I kill-ill You / 2015
In her latest work I kill-ill You, Düsseldorf choreographer Karen Boesser examines
displacement and self-delusion as a social phenomena. During this performance, Karen
propels performers and spectators on a tour of illusion and manipulation, in which she
confronts them with various explanatory models and patterns of perception. The
audience is challenged to use all their senses to experience the constructs designed by
the human psyche to grasp the world around them and how boundaries blur between
factual action and mystifications as well as blurring the boundaries between performers
and audience.
I kill-ill You reflects the inner processes that are often elusive even for those who are
affected. The audience comes in contact with their different perceptions and patterns of
explanation and rationalization.
Team:
Artistic Direction / Choreographie / Performance: Karen Boesser
Dance / Performance: Karen Boesser, Kyungwoo Kwon, Elisa Osborne (Guest Artist)

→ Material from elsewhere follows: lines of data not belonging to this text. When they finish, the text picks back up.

(** * Student portal backend: a shallow embedding of the two servers

    The repository holds two versions of one Express application:
    - [src/backend/server.js] keeps uploaded files on the local disk
      (multer disk storage), and
    - [src/server.js] keeps them in a GridFS bucket of the database and
      only falls back to the disk for records that still carry a path.

    The person routes (students, faculty, admins) are the same in both
    files; the content routes (materials, question banks, updates) differ
    and are embedded once per server.  Collections are finite maps, the
    file system and the bucket are finite maps too, and every route
    handler is a function from the state before the request to the state
    after it and the response.  What a handler does not decide itself is
    an argument of it: what the database does to a write ([save_fault],
    [fault]), and the library functions it only calls ([path.join],
    [path.extname], [res.download]). *)

From stdpp Require Import gmap strings list fin_maps.
From Stdlib Require Import Ascii NArith Lia.

Local Open Scope string_scope.

#[local] Set Warnings "-clear-no-such-hyp".

(** ** JavaScript conventions shared by all handlers *)

Module Js.

(** [!s] for a value that is a string, [null] or [undefined]: only a
    non-empty string is truthy. *)
Definition truthy (s : option string) : bool :=
  match s with
  | Some (String _ _) => true
  | Some EmptyString => false
  | None => false
  end.

(** [a || b] on such values. *)
Definition or_else (a b : option string) : option string :=
  if truthy a then a else b.

End Js.

(** ** Person records: students, faculty, admins

    [POST /api/<role>], [POST /api/<role>/bulk] and
    [DELETE /api/<role>/delete/individual] are written three times in each
    server, once per model, with the same body up to the model and the
    wording of the messages.  Request bodies are taken as the routes expect
    them: a person is an object with a [userId], a batch is an array of
    persons. *)

Module People.

Inductive Role := Student | Faculty | Admin.

(** The union of the fields of [StudentSchema], [FacultySchema] and
    [AdminSchema]; [_id] and [createdAt] are not modelled.  A field that a
    document does not have is [None]. *)
Record Person := mkPerson {
  name : string;
  userId : string;
  password : string;
  phone : string;
  year : option string;
  department : option string;
  role : option string
}.

(** [userId: { type: String, unique: true }]: the unique index makes each
    collection a finite map from [userId] to the document. *)
Record Db := mkDb {
  students : gmap string Person;
  faculty : gmap string Person;
  admins : gmap string Person
}.

Definition collection (r : Role) (db : Db) : gmap string Person :=
  match r with
  | Student => students db
  | Faculty => faculty db
  | Admin => admins db
  end.

Definition set_collection (r : Role) (c : gmap string Person) (db : Db) : Db :=
  match r with
  | Student => mkDb c (faculty db) (admins db)
  | Faculty => mkDb (students db) c (admins db)
  | Admin => mkDb (students db) (faculty db) c
  end.

(** What [save()] can throw: the duplicate-key error of the unique index
    ([error.code === 11000]) or any other error, which carries a message
    and another code or none. *)
Inductive MongoError :=
| E11000
| OtherError (message : string).

(** The bodies passed to [res.json] by the person routes. *)
Inductive Payload :=
| Created (data : Person)
| BulkResult (addedCount : nat) (duplicates : list string) (data : list Person)
| Deleted (deletedCount : nat)
| Refused (message : string)
| Failed (error : string).

Definition success (p : Payload) : bool :=
  match p with
  | Created _ | BulkResult _ _ _ | Deleted _ => true
  | Refused _ | Failed _ => false
  end.

Record Response := mkResponse { status : nat; body : Payload }.

Definition json (p : Payload) : Response := mkResponse 200 p.

Definition already_exists (r : Role) : string :=
  match r with
  | Student => "Student ID already exists"
  | Faculty => "Faculty ID already exists"
  | Admin => "Admin ID already exists"
  end.

Definition not_found (r : Role) : string :=
  match r with
  | Student => "Student not found"
  | Faculty => "Faculty not found"
  | Admin => "Admin not found"
  end.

Sound Collage: Ansgar Tappert
Stagedesign and Video editing: Dirk Dietrich Hennig
Dramaturgy: Lise Brenner
Production Assistance: Kathrin Spaniol
Video Documentation: Beatrix Szörenyi
Funded by:
- Cultural Department of the City of Düsseldorf
- Ministry for Family, Children, Youth, Culture and Sports NRW
- Foundation van Meeteren
Press review:
Renée Wieder / Rheinische Post
"A man and a woman dancing a duet across the room, but they seem to look each other
in vain. In slow motion emphasize Bösser Karen and her partner Kyung-woo Kwon past
each other or stare into space, the body devoured as if by chance. In her performance "I
kill-ill You" FFT explores the Düsseldorf choreographer Bösser emotional short-circuits
between people - the unbridgeable difference between perception and self-perception.
A fluent well done / throughly choreographted, abstract sequence of actual states,
supported by an atmospheric soundscape of everyday noises.Only inches away from
the audience turn both dancers their inside out."